MORALES Carolina Laura
Bumblebee floral neighbors promote nectar robbing in a hummingbird-pollinated plant species in Patagonia
GAVINI, SABRINA S.; MORENO, EMILIA; ZAMORANO-MENAY, FRANCISCO; MORALES, CAROLINA L.; AIZEN, MARCELO A.
Nectar robbers are common cheaters of plant-pollinator mutualisms by making holes in flower tissues to attain floral rewards often without providing pollination service. Most studies have focused on the consequences of nectar robbing on plant reproduction, whereas the underlying drivers of spatiotemporal variation in nectar robbing have been comparatively less explored. We assessed variation in nectar robbing of Campsidium valdivianum, an endemic hummingbird-pollinated climber species from the temperate forests of Southern South America, which currently is subjected to nectar robbing by the alien short-tongued Bombus terrestris, and determined if this variation is related to characteristics of the floral neighborhood.
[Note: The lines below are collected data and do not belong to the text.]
(** The first half of [assign_user_to_variant], up to and including the
    choice of a variant: either the reply for a user already assigned, or
    the variant chosen for a new one. [r] is the [random.random()] draw. *)
Definition assign_lookup (experiment_id user_id : string) (r : Q)
  : M (assignment_reply + string) :=
  experiment ← _get_experiment experiment_id;
  match experiment with
  | None => raise "Experiment not found"
  | Some e =>
      if negb (String.eqb (exp_status e) (status_value RUNNING))
      then raise "Experiment is not running"
      else
        existing_assignment ← _get_user_assignment experiment_id user_id;
        match existing_assignment with
        | Some a =>
            mret (inl {| reply_variant := asg_variant_name a;
                         reply_status := "already_assigned" |})
        | None =>
            variants ← _get_experiment_variants experiment_id;
            variant ← lift (Select._select_variant_by_weight variants r);
            mret (inr variant)
        end
  end.

(** The second half: record the assignment, cache it, reply. *)
Definition assign_record (experiment_id user_id variant : string)
  : M assignment_reply :=
  _ ← _record_assignment experiment_id user_id variant;
  _ ← setex (cache_key experiment_id user_id) variant;
  mret {| reply_variant := variant; reply_status := "assigned" |}.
We located plants of C. valdivianum and estimated the proportion of flowers with holes. We recorded the presence, identity and distance to the nearest bumblebee-pollinated plants with open flowers. Results showed that the proportion of robbed flowers in C. valdivianum increased almost seven times in the presence of bumblebee flowering plants in the neighborhood. No evidence was found that the proportion of robbed flowers differs between neighborhoods with Berberis darwinii only vs. B. darwinii and Cytisus scoparius, the co-flowering plant species typically visited by bumblebees during the study. Finally, the proportion of robbed flowers increased not only with the presence but also with the proximity of these bumblebee-pollinated plants. Our results suggest that floral neighborhoods attractive to bumblebees can operate as magnets, potentially increasing the intensity of nectar robbing on nearby hummingbird-pollinated species. This study provides novel insights into understanding spatio-temporal variation in nectar robbing.